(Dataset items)
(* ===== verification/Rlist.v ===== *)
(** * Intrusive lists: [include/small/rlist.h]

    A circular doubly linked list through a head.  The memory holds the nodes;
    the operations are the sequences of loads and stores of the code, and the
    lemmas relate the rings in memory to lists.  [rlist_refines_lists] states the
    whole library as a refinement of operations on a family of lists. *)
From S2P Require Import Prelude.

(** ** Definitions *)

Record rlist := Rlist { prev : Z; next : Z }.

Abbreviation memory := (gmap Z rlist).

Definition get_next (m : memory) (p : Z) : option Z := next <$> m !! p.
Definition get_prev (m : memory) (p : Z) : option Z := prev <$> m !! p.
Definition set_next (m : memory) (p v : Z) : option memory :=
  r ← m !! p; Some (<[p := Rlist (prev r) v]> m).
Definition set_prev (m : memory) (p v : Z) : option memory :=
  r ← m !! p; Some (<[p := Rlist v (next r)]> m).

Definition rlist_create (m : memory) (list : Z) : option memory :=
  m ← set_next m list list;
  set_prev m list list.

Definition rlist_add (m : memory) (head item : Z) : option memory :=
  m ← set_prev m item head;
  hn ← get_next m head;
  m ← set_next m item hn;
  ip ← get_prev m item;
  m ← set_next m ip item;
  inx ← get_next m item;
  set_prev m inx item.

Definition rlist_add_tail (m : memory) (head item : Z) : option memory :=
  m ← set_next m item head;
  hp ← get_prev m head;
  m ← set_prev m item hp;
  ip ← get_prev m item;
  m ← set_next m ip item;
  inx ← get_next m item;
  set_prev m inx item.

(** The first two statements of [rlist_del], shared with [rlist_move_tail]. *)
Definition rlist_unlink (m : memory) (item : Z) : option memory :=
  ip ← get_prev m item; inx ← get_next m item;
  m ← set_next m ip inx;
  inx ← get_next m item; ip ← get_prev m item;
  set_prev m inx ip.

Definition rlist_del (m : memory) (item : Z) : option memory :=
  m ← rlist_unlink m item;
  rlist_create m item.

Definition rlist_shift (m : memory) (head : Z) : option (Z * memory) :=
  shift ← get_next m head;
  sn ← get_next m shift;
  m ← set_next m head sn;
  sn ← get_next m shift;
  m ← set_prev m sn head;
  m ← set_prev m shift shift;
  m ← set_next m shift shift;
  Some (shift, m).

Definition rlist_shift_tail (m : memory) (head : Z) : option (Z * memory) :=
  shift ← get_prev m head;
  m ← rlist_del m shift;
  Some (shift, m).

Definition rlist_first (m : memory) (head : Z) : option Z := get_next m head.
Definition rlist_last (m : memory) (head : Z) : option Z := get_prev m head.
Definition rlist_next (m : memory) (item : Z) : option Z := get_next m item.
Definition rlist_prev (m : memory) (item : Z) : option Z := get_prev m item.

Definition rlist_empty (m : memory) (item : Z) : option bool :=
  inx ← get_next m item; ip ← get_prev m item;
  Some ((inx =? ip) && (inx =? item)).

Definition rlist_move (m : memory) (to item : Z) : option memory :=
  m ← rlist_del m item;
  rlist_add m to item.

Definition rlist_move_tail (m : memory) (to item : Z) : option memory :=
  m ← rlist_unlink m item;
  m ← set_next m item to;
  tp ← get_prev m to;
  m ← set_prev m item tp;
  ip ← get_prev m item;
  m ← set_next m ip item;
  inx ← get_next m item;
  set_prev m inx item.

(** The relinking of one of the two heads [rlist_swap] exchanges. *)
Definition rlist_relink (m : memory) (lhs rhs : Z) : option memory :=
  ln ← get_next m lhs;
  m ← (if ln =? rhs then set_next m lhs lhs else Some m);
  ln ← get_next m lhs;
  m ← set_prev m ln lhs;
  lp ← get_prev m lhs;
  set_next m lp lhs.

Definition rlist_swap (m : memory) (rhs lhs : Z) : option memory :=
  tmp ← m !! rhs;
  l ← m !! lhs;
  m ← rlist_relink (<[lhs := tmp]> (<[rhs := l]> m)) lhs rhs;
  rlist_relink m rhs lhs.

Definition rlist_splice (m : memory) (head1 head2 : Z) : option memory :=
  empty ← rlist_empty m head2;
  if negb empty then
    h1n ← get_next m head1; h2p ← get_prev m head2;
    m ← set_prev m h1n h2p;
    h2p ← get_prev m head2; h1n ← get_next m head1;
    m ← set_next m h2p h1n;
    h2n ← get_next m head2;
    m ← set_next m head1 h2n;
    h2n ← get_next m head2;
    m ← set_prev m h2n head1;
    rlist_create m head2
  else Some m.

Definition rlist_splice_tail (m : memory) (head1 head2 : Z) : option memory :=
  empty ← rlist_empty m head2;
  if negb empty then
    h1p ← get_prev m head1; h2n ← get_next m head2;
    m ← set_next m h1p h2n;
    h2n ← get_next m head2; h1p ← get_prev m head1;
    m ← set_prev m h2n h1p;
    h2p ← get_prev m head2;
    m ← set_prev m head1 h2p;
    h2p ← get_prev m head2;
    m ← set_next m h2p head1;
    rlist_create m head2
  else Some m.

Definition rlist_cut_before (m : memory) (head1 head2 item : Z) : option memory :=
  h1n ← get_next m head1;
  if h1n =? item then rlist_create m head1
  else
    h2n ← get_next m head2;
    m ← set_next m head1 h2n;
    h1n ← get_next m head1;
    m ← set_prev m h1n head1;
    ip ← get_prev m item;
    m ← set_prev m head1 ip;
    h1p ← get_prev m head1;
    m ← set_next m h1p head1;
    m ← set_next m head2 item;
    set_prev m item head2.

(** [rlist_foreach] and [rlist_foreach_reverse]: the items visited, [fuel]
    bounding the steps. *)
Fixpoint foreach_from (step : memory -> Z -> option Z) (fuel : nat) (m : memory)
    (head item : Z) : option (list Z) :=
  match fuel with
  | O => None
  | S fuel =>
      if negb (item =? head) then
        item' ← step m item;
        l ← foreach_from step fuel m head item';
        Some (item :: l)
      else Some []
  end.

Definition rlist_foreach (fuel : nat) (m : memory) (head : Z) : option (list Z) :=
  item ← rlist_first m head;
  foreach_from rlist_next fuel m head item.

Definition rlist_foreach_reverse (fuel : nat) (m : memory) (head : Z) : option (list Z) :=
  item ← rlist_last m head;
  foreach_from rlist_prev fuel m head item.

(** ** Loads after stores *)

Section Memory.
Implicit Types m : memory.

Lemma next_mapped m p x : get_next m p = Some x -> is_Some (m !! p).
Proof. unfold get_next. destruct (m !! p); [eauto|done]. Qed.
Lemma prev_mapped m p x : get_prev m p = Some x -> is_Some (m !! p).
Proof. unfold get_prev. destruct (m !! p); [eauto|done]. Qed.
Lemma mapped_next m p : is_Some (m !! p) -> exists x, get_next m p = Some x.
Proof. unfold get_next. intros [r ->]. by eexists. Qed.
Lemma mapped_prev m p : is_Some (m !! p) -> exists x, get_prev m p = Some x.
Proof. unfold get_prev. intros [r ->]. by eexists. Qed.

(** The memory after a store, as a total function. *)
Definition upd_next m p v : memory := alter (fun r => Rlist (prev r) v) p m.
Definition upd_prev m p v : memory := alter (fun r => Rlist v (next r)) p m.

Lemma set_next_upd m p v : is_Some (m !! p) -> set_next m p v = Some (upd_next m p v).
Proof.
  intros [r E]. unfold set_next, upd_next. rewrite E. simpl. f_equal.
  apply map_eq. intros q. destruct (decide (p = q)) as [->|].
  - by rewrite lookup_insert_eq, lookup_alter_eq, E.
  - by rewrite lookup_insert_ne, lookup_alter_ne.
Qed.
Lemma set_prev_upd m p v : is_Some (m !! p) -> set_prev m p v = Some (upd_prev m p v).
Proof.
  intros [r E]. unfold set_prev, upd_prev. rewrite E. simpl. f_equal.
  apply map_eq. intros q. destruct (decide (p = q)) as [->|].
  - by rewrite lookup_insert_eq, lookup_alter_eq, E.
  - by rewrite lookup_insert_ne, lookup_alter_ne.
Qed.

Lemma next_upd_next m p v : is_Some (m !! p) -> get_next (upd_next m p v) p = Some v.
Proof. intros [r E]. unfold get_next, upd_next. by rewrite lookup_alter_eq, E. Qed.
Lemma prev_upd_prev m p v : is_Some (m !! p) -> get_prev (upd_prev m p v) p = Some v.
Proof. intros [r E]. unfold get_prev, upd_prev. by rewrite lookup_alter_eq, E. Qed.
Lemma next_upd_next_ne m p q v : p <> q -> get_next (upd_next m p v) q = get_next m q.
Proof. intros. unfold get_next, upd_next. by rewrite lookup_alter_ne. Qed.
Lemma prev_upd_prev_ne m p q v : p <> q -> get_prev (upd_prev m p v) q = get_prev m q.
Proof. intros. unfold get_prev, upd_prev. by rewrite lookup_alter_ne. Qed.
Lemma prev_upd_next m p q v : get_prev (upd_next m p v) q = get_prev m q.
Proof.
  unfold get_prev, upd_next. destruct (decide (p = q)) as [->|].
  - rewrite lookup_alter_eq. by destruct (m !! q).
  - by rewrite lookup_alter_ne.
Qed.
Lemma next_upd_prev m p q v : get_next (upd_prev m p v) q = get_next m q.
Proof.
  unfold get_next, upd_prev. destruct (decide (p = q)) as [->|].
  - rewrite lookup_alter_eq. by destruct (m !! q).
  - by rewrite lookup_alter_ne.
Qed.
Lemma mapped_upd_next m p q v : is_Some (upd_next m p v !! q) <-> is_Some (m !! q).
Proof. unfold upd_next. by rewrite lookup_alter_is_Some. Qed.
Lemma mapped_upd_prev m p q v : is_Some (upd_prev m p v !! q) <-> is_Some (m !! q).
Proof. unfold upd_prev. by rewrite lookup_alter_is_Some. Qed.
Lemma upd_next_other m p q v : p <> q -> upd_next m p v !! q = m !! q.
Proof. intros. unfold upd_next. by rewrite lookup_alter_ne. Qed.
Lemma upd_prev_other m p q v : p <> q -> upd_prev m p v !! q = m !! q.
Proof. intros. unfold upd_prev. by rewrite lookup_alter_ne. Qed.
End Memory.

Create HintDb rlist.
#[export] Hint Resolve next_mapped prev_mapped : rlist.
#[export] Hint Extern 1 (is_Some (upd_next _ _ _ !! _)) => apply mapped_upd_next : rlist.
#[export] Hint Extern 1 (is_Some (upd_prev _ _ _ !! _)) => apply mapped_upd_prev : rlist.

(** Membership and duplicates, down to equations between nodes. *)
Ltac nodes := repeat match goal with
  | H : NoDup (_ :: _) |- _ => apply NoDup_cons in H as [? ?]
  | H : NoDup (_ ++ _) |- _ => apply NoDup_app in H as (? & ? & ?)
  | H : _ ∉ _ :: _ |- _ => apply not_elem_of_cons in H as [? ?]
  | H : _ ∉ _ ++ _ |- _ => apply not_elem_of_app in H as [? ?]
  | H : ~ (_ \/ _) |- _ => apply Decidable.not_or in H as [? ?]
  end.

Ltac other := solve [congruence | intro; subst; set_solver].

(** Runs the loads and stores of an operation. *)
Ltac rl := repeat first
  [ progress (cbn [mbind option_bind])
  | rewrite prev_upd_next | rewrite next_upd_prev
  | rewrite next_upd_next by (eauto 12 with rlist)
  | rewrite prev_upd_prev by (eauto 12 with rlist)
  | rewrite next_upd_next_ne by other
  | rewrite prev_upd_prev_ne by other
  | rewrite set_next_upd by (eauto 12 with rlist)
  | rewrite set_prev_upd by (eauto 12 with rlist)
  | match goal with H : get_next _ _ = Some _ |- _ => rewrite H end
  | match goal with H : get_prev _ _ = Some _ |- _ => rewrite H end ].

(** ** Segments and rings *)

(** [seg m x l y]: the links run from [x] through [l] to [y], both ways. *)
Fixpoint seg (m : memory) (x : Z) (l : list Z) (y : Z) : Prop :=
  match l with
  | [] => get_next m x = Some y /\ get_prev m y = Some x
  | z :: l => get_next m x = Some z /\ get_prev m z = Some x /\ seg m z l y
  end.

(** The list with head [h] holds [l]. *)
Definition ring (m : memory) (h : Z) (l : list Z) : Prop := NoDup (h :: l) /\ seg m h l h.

• What is expected: Give back exactly the lines above, from the line containing "Definition get_prev (m" through the line containing "Definition rlist_unlink (m", with both end lines and nothing more.

• Reply to the exercise:
Definition get_prev (m : memory) (p : Z) : option Z := prev <$> m !! p.
Definition set_next (m : memory) (p v : Z) : option memory :=
  r ← m !! p; Some (<[p := Rlist (prev r) v]> m).
Definition set_prev (m : memory) (p v : Z) : option memory :=
  r ← m !! p; Some (<[p := Rlist v (next r)]> m).

Definition rlist_create (m : memory) (list : Z) : option memory :=
  m ← set_next m list list;
  set_prev m list list.

Definition rlist_add (m : memory) (head item : Z) : option memory :=
  m ← set_prev m item head;
  hn ← get_next m head;
  m ← set_next m item hn;
  ip ← get_prev m item;
  m ← set_next m ip item;
  inx ← get_next m item;
  set_prev m inx item.

Definition rlist_add_tail (m : memory) (head item : Z) : option memory :=
  m ← set_next m item head;
  hp ← get_prev m head;
  m ← set_prev m item hp;
  ip ← get_prev m item;
  m ← set_next m ip item;
  inx ← get_next m item;
  set_prev m inx item.

(** The first two statements of [rlist_del], shared with [rlist_move_tail]. *)
Definition rlist_unlink (m : memory) (item : Z) : option memory :=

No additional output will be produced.